Beth Ellis en Burma, Annie Brassey navegando por aquellos mares en su propio velero, Mary Crawford Fraser viajando como esposa de un diplomático a Pekín y Tokio, Alicia Ellen Neve, casada con un empresario establecido en China, la misionera Annie Taylor en las estribaciones del Tíbet, la elegante trotamundos Isabela Bird, emocionándonos con sus relatos, Marianne North, perdida con sus pinceles por las junglas de Java y Sumatra, Ida Pfeiffer, desconcertando con su humor a los antropófagos de Borneo, Constance Cumming, pintando acuarelas de los volcanes activos en Japón, Marie Stopes, recogiendo fósiles de flores en Japón, Anna Leonowens protagonizando escenas de película con el rey de Siam, Harriet McDougall, que hizo de Borneo su hogar durante veinte años, Emily Innes sobreviviendo en las ciénagas de Malasia, Sophia Raffles y el drama tejido en torno a ella en las selvas de Sumatra, Helen Caddick recorriendo China y Japón como si tal cosa, o Eliza Scidmore, logrando trasplantar los cerezos japoneses a orillas del río Potomac, en la ciudad de Washington, son solo algunas historias que ponen de relieve que aquellas mujeres merecieron su propio espacio en el siglo de las exploraciones.

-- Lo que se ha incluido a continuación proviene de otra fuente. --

(** One entry of [fft2 (ifft2 y)], written with the entries [X] of [y]. *)
Lemma dft2_forward_entry H W (X : nat -> nat -> C) m1 m2 :
  (m1 < H)%nat -> (m2 < W)%nat ->
  cscale 1
    (csumf H (fun k1 => csumf W (fun k2 =>
       cmul (cscale (/ (INR H * INR W)) (csumf H (fun n1 => csumf W (fun n2 =>
               cmul (X n1 n2)
                    (cis (1 * 2 * PI * (INR (k1 * n1) / INR H + INR (k2 * n2) / INR W)))))))
            (cis (-1 * 2 * PI * (INR (m1 * k1) / INR H + INR (m2 * k2) / INR W)))))) =
  X m1 m2.
Proof.
  intros Hm1 Hm2.
  assert (HH : INR H <> 0%R) by (apply not_0_INR; lia).
  assert (HW : INR W <> 0%R) by (apply not_0_INR; lia).
  set (th1 n1 := (2 * PI * (INR n1 - INR m1) / INR H)%R).
  set (th2 n2 := (2 * PI * (INR n2 - INR m2) / INR W)%R).
  set (s := (/ (INR H * INR W))%R).
  transitivity (cscale s (csumf H (fun k1 => csumf W (fun k2 => csumf H (fun n1 => csumf W (fun n2 =>
                  cmul (X n1 n2) (cmul (cis (INR k1 * th1 n1)) (cis (INR k2 * th2 n2))))))))).
  { rewrite cscale_1, <- csumf_cscale. apply csumf_ext; intros k1 _.
    rewrite <- csumf_cscale. apply csumf_ext; intros k2 _.
    rewrite cscale_cmul_l. f_equal.
    rewrite <- csumf_cmul_r. apply csumf_ext; intros n1 _.
    rewrite <- csumf_cmul_r. apply csumf_ext; intros n2 _.
    rewrite cmul_assoc, !cis_add. f_equal. f_equal. unfold th1, th2. rewrite !mult_INR.
    field. split; assumption. }
  rewrite sum4_swap.
  transitivity (cscale s (csumf H (fun n1 =>
                  if (n1 =? m1)%nat
                  then csumf W (fun n2 => if (n2 =? m2)%nat
                                          then cmul (X n1 n2) (INR H * INR W, 0)%R
                                          else (0, 0)%R)
                  else (0, 0)%R))).
  { f_equal. apply csumf_ext; intros n1 Hn1.
    transitivity (csumf W (fun n2 => cmul (X n1 n2)
                    (cmul (csumf H (fun k1 => cis (INR k1 * th1 n1)))
                          (csumf W (fun k2 => cis (INR k2 * th2 n2)))))).
    { apply csumf_ext; intros n2 _.
      rewrite <- csumf_cmul_r, <- csumf_cmul_l. apply csumf_ext; intros k1 _.
      rewrite <- csumf_cmul_l, <- csumf_cmul_l. reflexivity. }
    unfold th1, th2.
    destruct (Nat.eqb_spec n1 m1) as [->|Hne1].
    - apply csumf_ext; intros n2 Hn2.
      rewrite (roots_sum H m1 m1), (roots_sum W n2 m2) by assumption.
      rewrite Nat.eqb_refl.
      destruct (Nat.eqb_spec n2 m2); destruct (X m1 n2); unfold cmul; simpl; f_equal; ring.
    - rewrite <- (csumf_zero W). apply csumf_ext; intros n2 Hn2.
      rewrite (roots_sum H n1 m1) by assumption.
      destruct (Nat.eqb_spec n1 m1); [lia|].
      destruct (X n1 n2), (csumf W _); unfold cmul; simpl; f_equal; ring. }
  rewrite csumf_delta by exact Hm1. rewrite csumf_delta by exact Hm2.
  unfold s. destruct (X m1 m2). unfold cscale, cmul; simpl. f_equal; field; split; assumption.
Qed.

Todas ellas demostraron que la sociedad estaba muy equivocada o quería seguir ciega con respecto a las viajeras de la época.

 

 

AVENTURAS EN LAS FRONTERAS DEL IMPERIO

No puedo dejar de alabar a estos japoneses. Verdaderamente,
son el deleite de mi corazón
.

Eliza Scidmore

No siempre resulta fácil acomodarse a los hábitos de otras culturas, al fin y al cabo, somos animales de costumbres. Menos aun cuando los hábitos y conductas ajenas atentan contra nuestra integridad moral o física. Es entonces, cuando las cosas empiezan a ponerse interesantes. Muchas veces no fueron las geografías, la lejanía, la amenaza de la enfermedad o de las tribus hostiles lo que supuso el mayor obstáculo para viajar, sino simplemente el abismo cultural. Este fue el caso de La esposa de John Henry Gray, que dejó en su libro: Fourteen Months in Cantón, publicado en 1889, un vívido retrato de su experiencia en China.

Jamás me he enfrentado a una situación tan embarazosa como aquella en que inesperadamente nos invitaron a comer. Había almorzado hacía apenas dos horas y aún me sentía a rebosar. ¿Cómo enfrentarme a los numerosos platos que dispusieron frente a mí?